# The task:
Some of the lines below need repeating. Reproduce exactly those between the lines holding "Definition column_len (c" and "- destruct sx, sy; try done; intros [= Hc];", inclusive.

# Information supplied:
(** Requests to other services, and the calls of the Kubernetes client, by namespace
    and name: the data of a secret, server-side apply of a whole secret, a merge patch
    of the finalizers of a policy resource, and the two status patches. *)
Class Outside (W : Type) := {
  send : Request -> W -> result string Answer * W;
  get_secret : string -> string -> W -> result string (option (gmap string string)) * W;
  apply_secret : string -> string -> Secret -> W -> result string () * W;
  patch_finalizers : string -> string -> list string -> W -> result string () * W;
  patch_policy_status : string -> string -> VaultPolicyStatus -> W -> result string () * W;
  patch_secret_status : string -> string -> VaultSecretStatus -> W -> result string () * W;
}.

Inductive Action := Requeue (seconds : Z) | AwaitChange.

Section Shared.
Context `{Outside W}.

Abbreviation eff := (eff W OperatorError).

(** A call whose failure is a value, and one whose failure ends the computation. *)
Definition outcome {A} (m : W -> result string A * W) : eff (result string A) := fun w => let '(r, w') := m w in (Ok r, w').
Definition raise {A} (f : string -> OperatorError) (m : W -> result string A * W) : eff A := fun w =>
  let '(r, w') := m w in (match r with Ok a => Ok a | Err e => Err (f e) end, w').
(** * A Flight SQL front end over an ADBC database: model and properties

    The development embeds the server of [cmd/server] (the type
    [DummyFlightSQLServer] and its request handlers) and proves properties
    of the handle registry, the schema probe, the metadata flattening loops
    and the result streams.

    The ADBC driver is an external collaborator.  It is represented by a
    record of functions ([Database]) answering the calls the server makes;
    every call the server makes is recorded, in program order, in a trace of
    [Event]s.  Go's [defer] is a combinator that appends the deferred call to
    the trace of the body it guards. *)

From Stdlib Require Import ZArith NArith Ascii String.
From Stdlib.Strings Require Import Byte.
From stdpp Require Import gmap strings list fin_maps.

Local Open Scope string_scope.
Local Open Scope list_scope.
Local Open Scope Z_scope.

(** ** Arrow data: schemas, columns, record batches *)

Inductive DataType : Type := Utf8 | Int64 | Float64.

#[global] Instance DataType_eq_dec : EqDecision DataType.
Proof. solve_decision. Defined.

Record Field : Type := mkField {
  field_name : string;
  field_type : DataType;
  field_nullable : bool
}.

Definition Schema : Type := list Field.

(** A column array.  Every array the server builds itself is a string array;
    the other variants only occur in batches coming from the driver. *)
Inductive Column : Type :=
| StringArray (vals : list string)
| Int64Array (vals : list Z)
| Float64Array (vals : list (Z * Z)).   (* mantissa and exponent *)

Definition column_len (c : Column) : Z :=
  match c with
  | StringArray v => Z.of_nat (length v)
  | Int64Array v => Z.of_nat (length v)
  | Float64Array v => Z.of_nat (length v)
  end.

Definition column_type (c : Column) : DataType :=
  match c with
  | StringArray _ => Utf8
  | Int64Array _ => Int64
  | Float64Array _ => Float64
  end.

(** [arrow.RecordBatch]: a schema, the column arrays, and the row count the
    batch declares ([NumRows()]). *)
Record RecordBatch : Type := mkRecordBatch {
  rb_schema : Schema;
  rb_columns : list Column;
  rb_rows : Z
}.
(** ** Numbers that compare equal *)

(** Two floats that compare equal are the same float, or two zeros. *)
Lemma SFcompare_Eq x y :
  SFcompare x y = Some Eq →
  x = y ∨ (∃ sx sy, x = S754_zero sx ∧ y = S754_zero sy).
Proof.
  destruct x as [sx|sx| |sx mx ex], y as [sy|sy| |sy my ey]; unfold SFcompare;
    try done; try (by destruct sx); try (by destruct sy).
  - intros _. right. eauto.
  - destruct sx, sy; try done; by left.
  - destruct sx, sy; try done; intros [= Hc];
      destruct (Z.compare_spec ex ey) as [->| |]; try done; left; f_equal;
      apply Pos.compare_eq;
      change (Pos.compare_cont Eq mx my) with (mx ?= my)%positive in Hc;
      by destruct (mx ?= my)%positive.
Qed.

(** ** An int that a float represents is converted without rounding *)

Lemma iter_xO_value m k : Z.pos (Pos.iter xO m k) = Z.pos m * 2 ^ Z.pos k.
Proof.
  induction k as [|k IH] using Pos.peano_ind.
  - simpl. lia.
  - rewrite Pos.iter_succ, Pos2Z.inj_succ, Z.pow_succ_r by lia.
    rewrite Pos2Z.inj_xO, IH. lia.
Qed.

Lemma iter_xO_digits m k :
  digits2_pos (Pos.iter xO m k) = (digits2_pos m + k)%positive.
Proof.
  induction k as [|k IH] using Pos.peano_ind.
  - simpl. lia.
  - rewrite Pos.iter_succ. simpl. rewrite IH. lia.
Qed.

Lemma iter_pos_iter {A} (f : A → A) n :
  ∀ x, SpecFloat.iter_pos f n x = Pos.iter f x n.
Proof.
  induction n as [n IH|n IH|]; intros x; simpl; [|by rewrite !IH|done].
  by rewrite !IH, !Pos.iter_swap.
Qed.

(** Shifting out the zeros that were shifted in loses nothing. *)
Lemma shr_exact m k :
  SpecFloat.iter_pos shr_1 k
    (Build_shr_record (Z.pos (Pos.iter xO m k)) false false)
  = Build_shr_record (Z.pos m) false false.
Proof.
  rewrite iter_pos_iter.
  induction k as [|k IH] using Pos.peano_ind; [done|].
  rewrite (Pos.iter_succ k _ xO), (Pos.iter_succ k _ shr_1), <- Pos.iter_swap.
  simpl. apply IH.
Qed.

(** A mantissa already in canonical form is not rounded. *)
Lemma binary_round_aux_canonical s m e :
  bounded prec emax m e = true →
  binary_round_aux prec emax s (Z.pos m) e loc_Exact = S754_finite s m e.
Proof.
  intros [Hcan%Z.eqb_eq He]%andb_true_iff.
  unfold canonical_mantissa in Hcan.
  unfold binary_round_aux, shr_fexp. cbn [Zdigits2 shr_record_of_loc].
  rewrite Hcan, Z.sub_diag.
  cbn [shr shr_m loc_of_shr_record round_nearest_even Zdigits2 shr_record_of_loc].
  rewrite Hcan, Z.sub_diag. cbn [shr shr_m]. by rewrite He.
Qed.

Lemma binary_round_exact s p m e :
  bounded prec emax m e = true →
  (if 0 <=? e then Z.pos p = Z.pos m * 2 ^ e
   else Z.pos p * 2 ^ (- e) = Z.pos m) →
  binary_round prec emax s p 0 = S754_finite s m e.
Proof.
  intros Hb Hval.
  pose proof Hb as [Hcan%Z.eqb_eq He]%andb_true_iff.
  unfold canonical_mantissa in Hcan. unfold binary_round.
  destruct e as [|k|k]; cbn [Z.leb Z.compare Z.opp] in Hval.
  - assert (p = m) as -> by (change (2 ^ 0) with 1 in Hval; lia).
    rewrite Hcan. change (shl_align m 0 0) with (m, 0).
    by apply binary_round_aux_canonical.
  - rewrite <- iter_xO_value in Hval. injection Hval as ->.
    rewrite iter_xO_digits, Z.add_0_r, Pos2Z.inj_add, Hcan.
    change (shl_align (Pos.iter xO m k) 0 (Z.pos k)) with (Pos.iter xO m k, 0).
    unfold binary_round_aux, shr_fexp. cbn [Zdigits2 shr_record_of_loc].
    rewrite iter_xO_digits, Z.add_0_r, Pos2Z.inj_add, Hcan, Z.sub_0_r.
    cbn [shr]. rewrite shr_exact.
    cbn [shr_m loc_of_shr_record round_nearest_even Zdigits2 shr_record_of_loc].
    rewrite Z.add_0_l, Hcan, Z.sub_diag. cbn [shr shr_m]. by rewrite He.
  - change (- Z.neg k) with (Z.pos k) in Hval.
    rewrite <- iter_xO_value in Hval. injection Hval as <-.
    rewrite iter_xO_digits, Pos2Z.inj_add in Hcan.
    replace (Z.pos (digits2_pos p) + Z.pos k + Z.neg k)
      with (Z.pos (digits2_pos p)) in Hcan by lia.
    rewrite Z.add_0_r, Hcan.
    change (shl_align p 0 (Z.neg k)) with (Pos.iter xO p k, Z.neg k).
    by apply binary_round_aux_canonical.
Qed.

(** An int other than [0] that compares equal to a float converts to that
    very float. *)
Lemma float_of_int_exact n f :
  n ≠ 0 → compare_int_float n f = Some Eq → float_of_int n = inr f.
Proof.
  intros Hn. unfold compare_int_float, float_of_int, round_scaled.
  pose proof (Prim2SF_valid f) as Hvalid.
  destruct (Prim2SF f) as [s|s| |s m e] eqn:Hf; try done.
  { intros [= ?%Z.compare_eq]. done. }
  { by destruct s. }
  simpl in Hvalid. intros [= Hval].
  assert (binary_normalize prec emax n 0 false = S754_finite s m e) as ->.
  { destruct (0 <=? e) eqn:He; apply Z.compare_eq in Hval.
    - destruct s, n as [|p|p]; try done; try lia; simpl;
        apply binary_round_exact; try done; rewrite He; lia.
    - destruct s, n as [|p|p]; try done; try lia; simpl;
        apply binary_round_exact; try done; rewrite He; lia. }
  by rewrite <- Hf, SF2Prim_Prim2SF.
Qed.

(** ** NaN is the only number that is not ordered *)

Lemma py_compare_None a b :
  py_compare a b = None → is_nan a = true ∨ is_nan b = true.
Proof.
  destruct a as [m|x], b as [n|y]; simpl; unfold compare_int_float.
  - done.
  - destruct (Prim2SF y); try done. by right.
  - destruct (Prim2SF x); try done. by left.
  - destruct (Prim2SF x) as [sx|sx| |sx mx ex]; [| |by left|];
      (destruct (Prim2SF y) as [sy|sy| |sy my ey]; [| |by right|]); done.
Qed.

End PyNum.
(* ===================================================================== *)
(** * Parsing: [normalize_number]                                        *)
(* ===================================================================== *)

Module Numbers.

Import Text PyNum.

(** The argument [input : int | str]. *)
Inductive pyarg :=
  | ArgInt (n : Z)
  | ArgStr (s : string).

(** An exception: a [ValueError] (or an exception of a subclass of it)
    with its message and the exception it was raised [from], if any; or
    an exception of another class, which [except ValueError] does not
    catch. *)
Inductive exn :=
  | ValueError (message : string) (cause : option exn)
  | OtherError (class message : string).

# Exercise output:
Definition column_len (c : Column) : Z :=
  match c with
  | StringArray v => Z.of_nat (length v)
  | Int64Array v => Z.of_nat (length v)
  | Float64Array v => Z.of_nat (length v)
  end.

Definition column_type (c : Column) : DataType :=
  match c with
  | StringArray _ => Utf8
  | Int64Array _ => Int64
  | Float64Array _ => Float64
  end.

(** [arrow.RecordBatch]: a schema, the column arrays, and the row count the
    batch declares ([NumRows()]). *)
Record RecordBatch : Type := mkRecordBatch {
  rb_schema : Schema;
  rb_columns : list Column;
  rb_rows : Z
}.
(** ** Numbers that compare equal *)

(** Two floats that compare equal are the same float, or two zeros. *)
Lemma SFcompare_Eq x y :
  SFcompare x y = Some Eq →
  x = y ∨ (∃ sx sy, x = S754_zero sx ∧ y = S754_zero sy).
Proof.
  destruct x as [sx|sx| |sx mx ex], y as [sy|sy| |sy my ey]; unfold SFcompare;
    try done; try (by destruct sx); try (by destruct sy).
  - intros _. right. eauto.
  - destruct sx, sy; try done; by left.
  - destruct sx, sy; try done; intros [= Hc];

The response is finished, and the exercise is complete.